- Head coach: Unknown
- Home stadium: Mewata Stadium

Results
- Record: 5–3
- Division place: 1st, W.I.F.U.
- Playoffs: Lost W.I.F.U. Finals

= 1946 Calgary Stampeders season =

Canadian football team season

The 1946 Calgary Stampeders finished in first place in the W.I.F.U. with a 5–3 record. They were defeated in the W.I.F.U. Finals by the Winnipeg Blue Bombers.

==Regular season==
=== Season standings===

Western Interprovincial Football Union
| Team | GP | W | L | T | PF | PA | Pts |
|---|---|---|---|---|---|---|---|
| Calgary Stampeders | 8 | 5 | 3 | 0 | 60 | 37 | 10 |
| Winnipeg Blue Bombers | 8 | 5 | 3 | 0 | 69 | 46 | 10 |
| Regina Roughriders | 8 | 2 | 6 | 0 | 46 | 92 | 4 |

===Season schedule===

| Week | Game | Date | Opponent | Results |  | Venue | Attendance |
| Score | Record |
| 1 | 1 | Sat, Aug 31 | vs.
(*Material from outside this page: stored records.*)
(* ===== verification/NodeSpec.v ===== *)
(** * NodeSpec: what code over the connection does

    Specifications of code that runs statements: what a value that comes back
    says of the database before and after, what an error leaves behind, and
    when there is no error as long as the statements themselves do not fail;
    with rules for sequencing, loops and transactions. *)

From S2P Require Import Prelude RustStd Effect Authorizer NodeDb NodeGateProps NodeDdl.

Open Scope Z_scope.

Section does.
Context {D : Type}.
Implicit Types (d : NodeDb D) (conn : NConn D).

(** From any database [d]: a value [a] and a database in [R d a], or an error
    and a database in [Q d], which only happens when a statement fails or [d]
    is not in [Pre]. Transactions are neither opened nor closed. *)
Definition does {E A} (Pre : NodeDb D -> Prop) (m : Eff (NConn D) E A) (R : NodeDb D -> A -> NodeDb D -> Prop)
    (Q : NodeDb D -> NodeDb D -> Prop) : Prop :=
  forall c r c', m c = (r, c') ->
    n_saved c' = n_saved c /\ (n_healthy c -> n_healthy c') /\
    match r with
    | Ok a => R (n_db c) a (n_db c')
    | Err _ => Q (n_db c) (n_db c') /\ (n_healthy c -> ~ Pre (n_db c))
    end.

Definition whatever d d' : Prop := True.
Definition unchanged d d' : Prop := d' = d.

Lemma does_conseq {E A} (m : Eff (NConn D) E A) (Pre Pre' : NodeDb D -> Prop) (R R' : NodeDb D -> A -> NodeDb D -> Prop) (Q Q' : NodeDb D -> NodeDb D -> Prop) :
  does Pre m R Q -> (forall d, Pre' d -> Pre d) -> (forall d a d', R d a d' -> R' d a d') -> (forall d d', Q d d' -> Q' d d') ->
  does Pre' m R' Q'.
Proof.
  intros Hm Hpre Hr Hq c r c' Hc. destruct (Hm c r c' Hc) as (Hs & Hh & Hres). split_and!; [done..|].
  destruct r as [a|e]; [by apply Hr|]. destruct Hres as [? Hn]. split; [by apply Hq|]. intros ? ?%Hpre. by apply Hn.
Qed.

Lemma does_ret {E A} (a : A) Q : does (fun _ => True) (eret (E:=E) a) (fun d x d' => x = a /\ d' = d) Q.
Proof. by intros c r c' [= <- <-]. Qed.

Lemma does_nsql {A} (f : NodeDb D -> result SqlError (A * NodeDb D)) :
  does (fun d => is_ok (f d) = true) (nsql f) (fun d a d' => f d = Ok (a, d')) unchanged.
Proof.
  intros c r c' [(e & -> & (Hd & Hs & Hh) & He)|(a & d & -> & Hf & Hd & Hs & Hh)]%nsql_cases; split_and!; try done.
  - intros Hc. by rewrite (He Hc).
  - by subst d.
Qed.

(** The statement may depend on the clock. *)
Lemma does_at {A} (f : NConn D -> NodeDb D -> result SqlError (A * NodeDb D)) :
  does (fun d => forall c, is_ok (f c d) = true) (fun c => nsql (f c) c) (fun d a d' => exists c, f c d = Ok (a, d')) unchanged.
Proof.
  intros c r c' (Hs & Hh & Hr)%does_nsql. split_and!; [done..|]. destruct r as [a|e]; [by exists c|].
  destruct Hr as [? Hn]. split; [done|]. intros Hc Hp. by apply (Hn Hc).
Qed.

Lemma does_nquery {A} (f : NodeDb D -> result SqlError A) :
  does (fun d => is_ok (f d) = true) (nquery f) (fun d a d' => f d = Ok a /\ d' = d) unchanged.
Proof.
  intros c r c' ((Hd & Hs & Hh) & Hr & Hok)%nquery_cases. split_and!; [done..|].
  destruct r as [a|e]; [by rewrite (Hok a)|]. split; [done|]. intros Hc. by rewrite <-(Hr Hc).
Qed.

Lemma does_ncall : does (fun _ => True) (ncall (D:=D)) (fun d _ d' => d' = d) unchanged.
Proof. eapply does_conseq; [apply does_nquery|done| |done]. by intros d [] d' [_ ?]. Qed.

Lemma does_read {E A} (f : NConn D -> A) Q : does (fun _ => True) (etotal (E:=E) (fun c => (f c, c))) (fun d _ d' => d' = d) Q.
Proof. by intros c r c' [= <- <-]. Qed.

Lemma does_bind {E A B} (m : Eff (NConn D) E A) (f : A -> Eff (NConn D) E B) (Pre1 : NodeDb D -> Prop) (Pre2 : A -> NodeDb D -> Prop) R1 R2 Q1 Q2 Pre (Q : NodeDb D -> NodeDb D -> Prop) :
  does Pre1 m R1 Q1 -> (forall a, does (Pre2 a) (f a) (R2 a) Q2) ->
  (forall d, Pre d -> Pre1 d /\ forall a d1, R1 d a d1 -> Pre2 a d1) ->
  (forall d d', Q1 d d' -> Q d d') -> (forall d a d1 d', R1 d a d1 -> Q2 d1 d' -> Q d d') ->
  does Pre (ebind f m) (fun d b d' => exists a d1, R1 d a d1 /\ R2 a d1 b d') Q.
Proof.
  intros Hm Hf Hpre Hq1 Hq2 c r c'. unfold ebind. destruct (m c) as [[a|e] c1] eqn:Em; apply Hm in Em as (Hs & Hh & Hr).
  - intros (Hs' & Hh' & Hr')%Hf. split_and!; [congruence|auto|]. destruct r as [b|e]; [eauto|].
    destruct Hr' as [Hq Hn]. split; [by eapply Hq2|]. intros Hc Hp. apply (Hn (Hh Hc)). by apply (proj2 (Hpre _ Hp)).
  - intros [= <- <-]. do 2 (split; [done|]). destruct Hr as [? Hn]. split; [by apply Hq1|]. intros Hc [Hp _]%Hpre. by apply (Hn Hc).
Qed.

(** With an error that may leave anything behind. *)
Lemma does_then {E A B} (m : Eff (NConn D) E A) (f : A -> Eff (NConn D) E B) (Pre1 : NodeDb D -> Prop) (Pre2 : A -> NodeDb D -> Prop) R1 R2 Pre Q1 Q2 :
  does Pre1 m R1 Q1 -> (forall a, does (Pre2 a) (f a) (R2 a) Q2) ->
  (forall d, Pre d -> Pre1 d /\ forall a d1, R1 d a d1 -> Pre2 a d1) ->
  does Pre (ebind f m) (fun d b d' => exists a d1, R1 d a d1 /\ R2 a d1 b d') whatever.
Proof. intros Hm Hf Hpre. by eapply does_bind. Qed.

(** ** Transactions *)

(** The same, for code that closes the open transaction when it succeeds. *)
Definition commits {E A} (Pre : NodeDb D -> Prop) (m : Eff (NConn D) E A) (R : NodeDb D -> A -> NodeDb D -> Prop) : Prop :=
  forall c r c' d0, n_saved c = Some d0 -> m c = (r, c') ->
    (n_healthy c -> n_healthy c') /\
    match r with
    | Ok a => n_saved c' = None /\ R (n_db c) a (n_db c')
    | Err _ => n_saved c' = Some d0 /\ (n_healthy c -> ~ Pre (n_db c))
    end.

Lemma commits_conseq {E A} (m : Eff (NConn D) E A) (Pre Pre' : NodeDb D -> Prop) (R R' : NodeDb D -> A -> NodeDb D -> Prop) :
  commits Pre m R -> (forall d, Pre' d -> Pre d) -> (forall d a d', R d a d' -> R' d a d') -> commits Pre' m R'.
Proof.
  intros Hm Hpre Hr c r c' d0 Hs Hc. destruct (Hm c r c' d0 Hs Hc) as (Hh & Hres). split; [done|].
  destruct r as [a|e]; [by destruct Hres as [? ?%Hr]|]. destruct Hres as [? Hn]. split; [done|]. intros ? ?%Hpre. by apply Hn.
Qed.

Lemma commits_ret {A} (a : A) :
  commits (fun _ => True) (let* _ := commit in eret a) (fun d x d' => x = a /\ d' = d).
Proof.
  intros c r c' d0 Hs. unfold ebind, commit. rewrite Hs. unfold ncall. destruct (nquery _ c) as [[[]|e] c1] eqn:E;
    apply nquery_cases in E as ((Hd & Hs1 & Hh) & Hr & _); intros [= <- <-]; cbn.
  - by rewrite Hd.
  - rewrite Hs1. split_and!; [done..|]. intros Hc. by specialize (Hr Hc).
Qed.

Lemma commits_commit : commits (fun _ => True) commit (fun d _ d' => d' = d).
Proof.
  intros c r c' d0 Hs Hc. destruct (commits_ret tt c r c' d0 Hs) as [Hh Hr].
  - unfold ebind. rewrite Hc. by destruct r as [[]|].
  - split; [done|]. destruct r; [by destruct Hr as (? & _ & ?)|done].
Qed.

Lemma commits_then {E A B} (m : Eff (NConn D) E A) (f : A -> Eff (NConn D) E B) (Pre1 : NodeDb D -> Prop) (Pre2 : A -> NodeDb D -> Prop) R1 R2 Pre Q :
  does Pre1 m R1 Q -> (forall a, commits (Pre2 a) (f a) (R2 a)) ->
  (forall d, Pre d -> Pre1 d /\ forall a d1, R1 d a d1 -> Pre2 a d1) ->
  commits Pre (ebind f m) (fun d b d' => exists a d1, R1 d a d1 /\ R2 a d1 b d').
Proof.
  intros Hm Hf Hpre c r c' d0 Hs. unfold ebind. destruct (m c) as [[a|e] c1] eqn:Em; apply Hm in Em as (Hs1 & Hh & Hr).
  - intros Hc. eapply Hf in Hc as (Hh' & Hr'); [|by rewrite Hs1]. split; [auto|]. destruct r as [b|e].
    + destruct Hr' as [? ?]. eauto 6.
    + destruct Hr' as [? Hn]. split; [done|]. intros Hc Hp. apply (Hn (Hh Hc)). by apply (proj2 (Hpre _ Hp)).
  - intros [= <- <-]. split; [done|]. rewrite Hs1. split; [done|]. intros Hc [Hp _]%Hpre. by apply Hr.
Qed.

(** A transaction is all or nothing. *)
Lemma transaction_does {A} (Pre : NodeDb D -> Prop) (body : Eff (NConn D) SqlError A) R c r c' :
  commits Pre body R -> n_saved c = None -> (let* _ := begin_transaction in in_transaction body) c = (r, c') ->
  n_saved c' = None /\ (n_healthy c -> n_healthy c') /\
  match r with
  | Ok a => R (n_db c) a (n_db c')
  | Err _ => n_db c' = n_db c /\ (n_healthy c -> ~ Pre (n_db c))
  end.
Proof.
  intros Hb Hs. unfold ebind, begin_transaction. rewrite Hs. unfold ncall. destruct (nquery _ c) as [[[]|e] c1] eqn:E;
    apply nquery_cases in E as ((Hd & Hs1 & Hh) & Hr & _).
  - unfold in_transaction. destruct (body _) as [r1 c2] eqn:E2. eapply Hb in E2 as (Hh2 & Hr2); [|done]. cbn in *. rewrite Hd in *.
    intros [= -> <-]. unfold drop_transaction. destruct r as [a|e]; destruct Hr2 as [Hs2 Hr2]; rewrite Hs2; cbn.
    + split_and!; [done|auto|done].
    + split_and!; [done|auto|done|auto].
  - intros [= <- <-]. rewrite Hs1. split_and!; [done..|]. intros Hc. by specialize (Hr Hc).
Qed.
End does.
Regina Roughriders | W 9–0 | 1–0 | Mewata Stadium | 4,500 |
| 2 | 2 | Sat, Sept 7 | at Regina Roughriders | W 6–0 | 2–0 | Taylor Field | 3,500 |
| 2 | 3 | Mon, Sept 9 | at Winnipeg Blue Bombers | W 3–1 | 3–0 | Osborne Stadium | 5,000 |
| 3 | 4 | Mon, Sept 16 | vs. Winnipeg Blue Bombers | L 5–13 | 3–1 | Mewata Stadium | 5,000 |
| 4 | 5 | Sat, Sept 21 | vs. Regina Roughriders | W 19–7 | 4–1 | Mewata Stadium |  |
| 5 | 6 | Sat, Oct 5 | at Regina Roughriders | L 9–10 | 4–2 | Taylor Field | 2,000 |
| 5 | 7 | Mon, Oct 7 | at Winnipeg Blue Bombers | L 3–6 | 4–3 | Osborne Stadium | 3,000 |
| 6 | 8 | Sat, Oct 12 | vs. Winnipeg Blue Bombers | W 6–0 | 5–3 | Mewata Stadium | 3,000 |

==Playoffs==
===Finals===

WIFU Finals – Game 1
Winnipeg Blue Bombers @ Calgary Stampeders
| Date | Away | Home |
| October 26 | Winnipeg Blue Bombers 18 | Calgary Stampeders 21 |

WIFU Finals – Game 2
Calgary Stampeders @ Winnipeg Blue Bombers
| Date | Away | Home |
| November 2 | Calgary Stampeders 0 | Winnipeg Blue Bombers 12 |

- Winnipeg won the total-point series by 30–21. Winnipeg advances to the Grey Cup game.